Records from a dataset:
####################
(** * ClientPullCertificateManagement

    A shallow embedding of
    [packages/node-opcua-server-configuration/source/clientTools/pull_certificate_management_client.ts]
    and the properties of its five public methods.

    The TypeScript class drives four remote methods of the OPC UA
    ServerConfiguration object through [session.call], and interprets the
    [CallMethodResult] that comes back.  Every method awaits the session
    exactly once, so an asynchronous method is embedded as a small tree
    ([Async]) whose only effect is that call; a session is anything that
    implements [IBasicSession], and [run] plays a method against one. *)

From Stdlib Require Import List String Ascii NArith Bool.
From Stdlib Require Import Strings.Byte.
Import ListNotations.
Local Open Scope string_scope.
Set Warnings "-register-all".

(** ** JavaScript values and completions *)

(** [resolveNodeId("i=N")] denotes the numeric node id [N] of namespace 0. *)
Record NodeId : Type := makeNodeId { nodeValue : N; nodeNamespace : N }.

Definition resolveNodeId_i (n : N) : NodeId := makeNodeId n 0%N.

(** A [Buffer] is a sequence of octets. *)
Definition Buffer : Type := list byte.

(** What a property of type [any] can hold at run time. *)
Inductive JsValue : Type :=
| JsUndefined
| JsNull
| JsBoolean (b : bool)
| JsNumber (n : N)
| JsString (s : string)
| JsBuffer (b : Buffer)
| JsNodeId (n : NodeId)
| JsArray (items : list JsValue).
####################
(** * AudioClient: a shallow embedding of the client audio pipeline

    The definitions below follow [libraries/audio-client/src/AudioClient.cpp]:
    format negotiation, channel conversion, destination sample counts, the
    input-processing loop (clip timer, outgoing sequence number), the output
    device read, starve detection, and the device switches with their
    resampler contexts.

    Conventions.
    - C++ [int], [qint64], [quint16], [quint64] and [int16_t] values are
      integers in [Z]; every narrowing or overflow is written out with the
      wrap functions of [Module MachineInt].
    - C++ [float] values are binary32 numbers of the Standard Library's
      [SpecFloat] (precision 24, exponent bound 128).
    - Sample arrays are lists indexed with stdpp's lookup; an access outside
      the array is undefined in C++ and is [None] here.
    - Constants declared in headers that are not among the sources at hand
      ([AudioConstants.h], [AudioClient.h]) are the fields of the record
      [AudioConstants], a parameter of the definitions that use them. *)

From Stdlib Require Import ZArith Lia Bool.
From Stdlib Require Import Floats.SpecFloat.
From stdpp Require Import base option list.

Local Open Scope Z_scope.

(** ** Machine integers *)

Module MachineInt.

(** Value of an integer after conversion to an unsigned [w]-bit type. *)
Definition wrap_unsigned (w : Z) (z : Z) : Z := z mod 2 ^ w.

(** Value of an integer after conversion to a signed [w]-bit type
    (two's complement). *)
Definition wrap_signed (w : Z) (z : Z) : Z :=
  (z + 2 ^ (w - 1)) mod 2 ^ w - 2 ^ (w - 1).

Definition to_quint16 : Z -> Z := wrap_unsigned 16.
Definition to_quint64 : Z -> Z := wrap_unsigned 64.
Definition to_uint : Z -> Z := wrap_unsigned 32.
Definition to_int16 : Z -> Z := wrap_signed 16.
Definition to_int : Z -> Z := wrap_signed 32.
####################
About this task: Take exactly the lines from the one containing "Definition to_uint : Z" through the one containing "Definition to_int : Z -> Z := wrap_signed 32." in the data above, and output them with nothing added.

Your response:
Definition to_uint : Z -> Z := wrap_unsigned 32.
Definition to_int16 : Z -> Z := wrap_signed 16.
Definition to_int : Z -> Z := wrap_signed 32.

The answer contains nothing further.